### Provided records

(** What a takeover that was not a replay has done. *)
Record evacuated (clock : Z) (db db' : RecoveryDB) (execution_id : string) (e r : ExecutionRow) (o : Observed)
    (expiry now : Z) (sp : R7CSafePoint) : Prop := {
  ev_point : reconstruct_r7c_safe_point digest db e true = Ok sp;
  ev_staged : exists w, staged_wait digest clock e (e_revision e) (recovery_transition e)
      (recovery_checkpoint e (e_revision e) sp) (r7_pending sp) (rv_wait db) w /\
    rv_wait db' = {| wd_resume := with_agents (wd_resume w)
        (with_executions (rv_agents db) (<[execution_id := r]> (db_executions (rv_agents db))));
      wd_transcripts := wd_transcripts w |};
  ev_row : r = published e (staged_values (recovery_transition e) (cv_checkpoint_id (recovery_checkpoint e (e_revision e) sp))
      "RECOVERY" (recovery_checkpoint e (e_revision e) sp)) (e_revision e) (o_generation o);
  ev_metadata : rv_metadata db' = <[checkpoint_identity (e_id e) (e_revision e + 1) :=
      recovery_metadata (receipt_of execution_id (e_revision e) o expiry now)
        (recovery_receipt_payload execution_id (e_revision e) o expiry now) sp]> (rv_metadata db);
  ev_iterations : rv_iterations db' = rv_iterations db /\ rv_call_iteration db' = rv_call_iteration db
}.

######

- **What is needed**: All of the records above are to be returned exactly as they stand.

- **Task response**:
(** What a takeover that was not a replay has done. *)
Record evacuated (clock : Z) (db db' : RecoveryDB) (execution_id : string) (e r : ExecutionRow) (o : Observed)
    (expiry now : Z) (sp : R7CSafePoint) : Prop := {
  ev_point : reconstruct_r7c_safe_point digest db e true = Ok sp;
  ev_staged : exists w, staged_wait digest clock e (e_revision e) (recovery_transition e)
      (recovery_checkpoint e (e_revision e) sp) (r7_pending sp) (rv_wait db) w /\
    rv_wait db' = {| wd_resume := with_agents (wd_resume w)
        (with_executions (rv_agents db) (<[execution_id := r]> (db_executions (rv_agents db))));
      wd_transcripts := wd_transcripts w |};
  ev_row : r = published e (staged_values (recovery_transition e) (cv_checkpoint_id (recovery_checkpoint e (e_revision e) sp))
      "RECOVERY" (recovery_checkpoint e (e_revision e) sp)) (e_revision e) (o_generation o);
  ev_metadata : rv_metadata db' = <[checkpoint_identity (e_id e) (e_revision e + 1) :=
      recovery_metadata (receipt_of execution_id (e_revision e) o expiry now)
        (recovery_receipt_payload execution_id (e_revision e) o expiry now) sp]> (rv_metadata db);
  ev_iterations : rv_iterations db' = rv_iterations db /\ rv_call_iteration db' = rv_call_iteration db
}.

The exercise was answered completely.